(** * unibocalendar: the calendar endpoint [GET /cal/:id/:anno] of main.go

    A shallow embedding of [getCoursesCal], [successCalendar] and
    [createCal], together with the pieces of the Go standard library, of gin
    and of go-cache that these three functions call.  The handler is written
    in a state monad over the package-level cache, the gin context and a
    ghost log of the calls it makes to its collaborators. *)

From Stdlib Require Import ZArith Lia String Ascii List DecimalString DecimalPos.
From stdpp Require Import base option gmap strings list fin_maps.

Open Scope string_scope.
Open Scope Z_scope.

(** ** Go's [int] on a 64-bit platform and [strconv.Atoi] *)

Module strconv.

Definition minInt : Z := - 2 ^ 63.
Definition maxInt : Z := 2 ^ 63 - 1.

(** [ch -= '0'; if ch > 9 { syntax error }] on a byte. *)
Definition digit (ch : ascii) : option Z :=
  let n := Z.of_N (N_of_ascii ch) in
  if (48 <=? n) && (n <=? 57) then Some (n - 48) else None.

(** The digit loop [n = n*10 + int(ch)]. *)
Fixpoint digits (s : string) (n : Z) : option Z :=
  match s with
  | EmptyString => Some n
  | String ch s' =>
      match digit ch with
      | Some d => digits s' (n * 10 + d)
      | None => None
      end
  end.

Definition is_sign (ch : ascii) : bool :=
  Ascii.eqb ch "-" || Ascii.eqb ch "+".

(** [Atoi]: an optional sign, then one or more decimal digits; a value
    outside the range of [int] is a range error.  [None] stands for the
    non-nil [error] (the integer returned with it is never read by the
    handler). *)
Definition Atoi (s : string) : option Z :=
  match s with
  | EmptyString => None
  | String ch rest =>
      let body := if is_sign ch then rest else s in
      match body with
      | EmptyString => None
      | String _ _ =>
          match digits body 0 with
          | None => None
          | Some n =>
              let v := if Ascii.eqb ch "-" then - n else n in
              if (minInt <=? v) && (v <=? maxInt) then Some v else None
          end
      end
  end.

End strconv.

(** ** [fmt.Sprintf] for the verbs the source uses *)

Module fmt.

Inductive arg := S (s : string) | D (n : Z).

(** [%d] prints a signed decimal numeral. *)
Definition decimal (n : Z) : string := NilZero.string_of_int (Z.to_int n).

(** One verb applied to one operand.  The source only ever pairs [%s]
    with a string and [%d] with an int; any other pairing prints Go's
    bad-verb marker, which is not modelled beyond its prefix. *)
Definition verb (v : ascii) (a : arg) : string :=
  match a with
  | S s => if Ascii.eqb v "s" then s else "%!" ++ String v "(string)"
  | D n => if Ascii.eqb v "d" then decimal n else "%!" ++ String v "(int)"
  end.

Fixpoint Sprintf (format : string) (args : list arg) : string :=
  match format with
  | EmptyString => EmptyString
  | String ch rest =>
      if Ascii.eqb ch "%" then
        match rest with
        | EmptyString => "%!(NOVERB)"
        | String v rest' =>
            if Ascii.eqb v "%" then String "%" (Sprintf rest' args)
            else
              match args with
              | a :: args' => verb v a ++ Sprintf rest' args'
              | [] => "%!" ++ String v "(MISSING)" ++ Sprintf rest' []
              end
        end
      else String ch (Sprintf rest args)
  end.

End fmt.

(** ** [time] durations, in nanoseconds *)

Module time.
Definition Second : Z := 1000000000.
Definition Minute : Z := 60 * Second.
End time.

(** ** github.com/patrickmn/go-cache

    Modelled from the spec: the cache library is not part of src/; section
    4.2 describes it as a map from key to stored bytes with an expiry
    instant, [Get] missing on absent or expired keys and [Put] overwriting
    and resetting the expiry to now + TTL.  The definitions follow the
    library's [Set] (here [Set_]), [Get] and [DeleteExpired]; the clock reading
    [time.Now().UnixNano()] is an explicit argument. *)

Module cache.

Record Item := { Object : string; Expiration : Z }.

Definition DefaultExpiration : Z := 0.

(** [item.Expiration > 0 && now > item.Expiration] *)
Definition Expired (now : Z) (it : Item) : bool :=
  (0 <? Expiration it) && (Expiration it <? now).

Definition Set_ (defaultExpiration now : Z) (k : string) (x : string) (d : Z)
    (items : gmap string Item) : gmap string Item :=
  let d := if d =? DefaultExpiration then defaultExpiration else d in
  let e := if 0 <? d then now + d else 0 in
  <[k := {| Object := x; Expiration := e |}]> items.

Definition Get (now : Z) (k : string) (items : gmap string Item) : option string :=
  match items !! k with
  | None => None
  | Some it => if Expired now it then None else Some (Object it)
  end.

(** What the janitor goroutine runs at every cleanup interval. *)
Definition DeleteExpired (now : Z) (items : gmap string Item) : gmap string Item :=
  filter (λ kv, Expired now kv.2 = false) items.

End cache.

(** ** The domain types of package unibo that main.go touches *)

(** Modelled from the spec: [unibo.Course] is declared outside src/; the
    spec's CourseRef has an identifier, a display name and a duration in
    years, and main.go reads [Descrizione] and [DurataAnni]. *)
Record Course := { Codice : Z; Descrizione : string; DurataAnni : Z }.

(** Modelled from the spec: [unibo.Curriculum] is declared outside src/;
    main.go fills in its [Value] and leaves every other field zero. *)
Record Curriculum := { Value : string }.

Definition error := string.

Inductive result (A : Type) := Ok (a : A) | Err (e : error).
Arguments Ok {A} a.
Arguments Err {A} e.

(** ** net/http status codes *)

Module http.
Definition StatusOK : Z := 200.
Definition StatusBadRequest : Z := 400.
Definition StatusNotFound : Z := 404.
Definition StatusInternalServerError : Z := 500.
End http.

(** ** The gin context: route parameters, query string, response writer *)

Record Request := {
  Params : list (string * string);
  QueryValues : list (string * string)
}.

Record ResponseWriter := {
  Header : gmap string string;
  Status : Z;
  Written : bool;
  Body : string
}.

Record Context := {
  Req : Request;
  Writer : ResponseWriter;
  Errors : list error
}.

(** First value bound to [key], or the empty string. *)
Fixpoint ByName (key : string) (kvs : list (string * string)) : string :=
  match kvs with
  | [] => ""
  | (k, v) :: kvs' => if String.eqb k key then v else ByName key kvs'
  end.

(** The writer gin hands to the first handler of a request. *)
Definition newWriter : ResponseWriter :=
  {| Header := ∅; Status := http.StatusOK; Written := false; Body := "" |}.

Definition newContext (r : Request) : Context :=
  {| Req := r; Writer := newWriter; Errors := [] |}.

==============================

From the entries above, extract only the lines running from the one containing "(0 <? Expiration" through the one containing "Writer : ResponseWriter;", inclusive.

WRITTEN RESPONSE:
  (0 <? Expiration it) && (Expiration it <? now).

Definition Set_ (defaultExpiration now : Z) (k : string) (x : string) (d : Z)
    (items : gmap string Item) : gmap string Item :=
  let d := if d =? DefaultExpiration then defaultExpiration else d in
  let e := if 0 <? d then now + d else 0 in
  <[k := {| Object := x; Expiration := e |}]> items.

Definition Get (now : Z) (k : string) (items : gmap string Item) : option string :=
  match items !! k with
  | None => None
  | Some it => if Expired now it then None else Some (Object it)
  end.

(** What the janitor goroutine runs at every cleanup interval. *)
Definition DeleteExpired (now : Z) (items : gmap string Item) : gmap string Item :=
  filter (λ kv, Expired now kv.2 = false) items.

End cache.

(** ** The domain types of package unibo that main.go touches *)

(** Modelled from the spec: [unibo.Course] is declared outside src/; the
    spec's CourseRef has an identifier, a display name and a duration in
    years, and main.go reads [Descrizione] and [DurataAnni]. *)
Record Course := { Codice : Z; Descrizione : string; DurataAnni : Z }.

(** Modelled from the spec: [unibo.Curriculum] is declared outside src/;
    main.go fills in its [Value] and leaves every other field zero. *)
Record Curriculum := { Value : string }.

Definition error := string.

Inductive result (A : Type) := Ok (a : A) | Err (e : error).
Arguments Ok {A} a.
Arguments Err {A} e.

(** ** net/http status codes *)

Module http.
Definition StatusOK : Z := 200.
Definition StatusBadRequest : Z := 400.
Definition StatusNotFound : Z := 404.
Definition StatusInternalServerError : Z := 500.
End http.

(** ** The gin context: route parameters, query string, response writer *)

Record Request := {
  Params : list (string * string);
  QueryValues : list (string * string)
}.

Record ResponseWriter := {
  Header : gmap string string;
  Status : Z;
  Written : bool;
  Body : string
}.

Record Context := {
  Req : Request;
  Writer : ResponseWriter;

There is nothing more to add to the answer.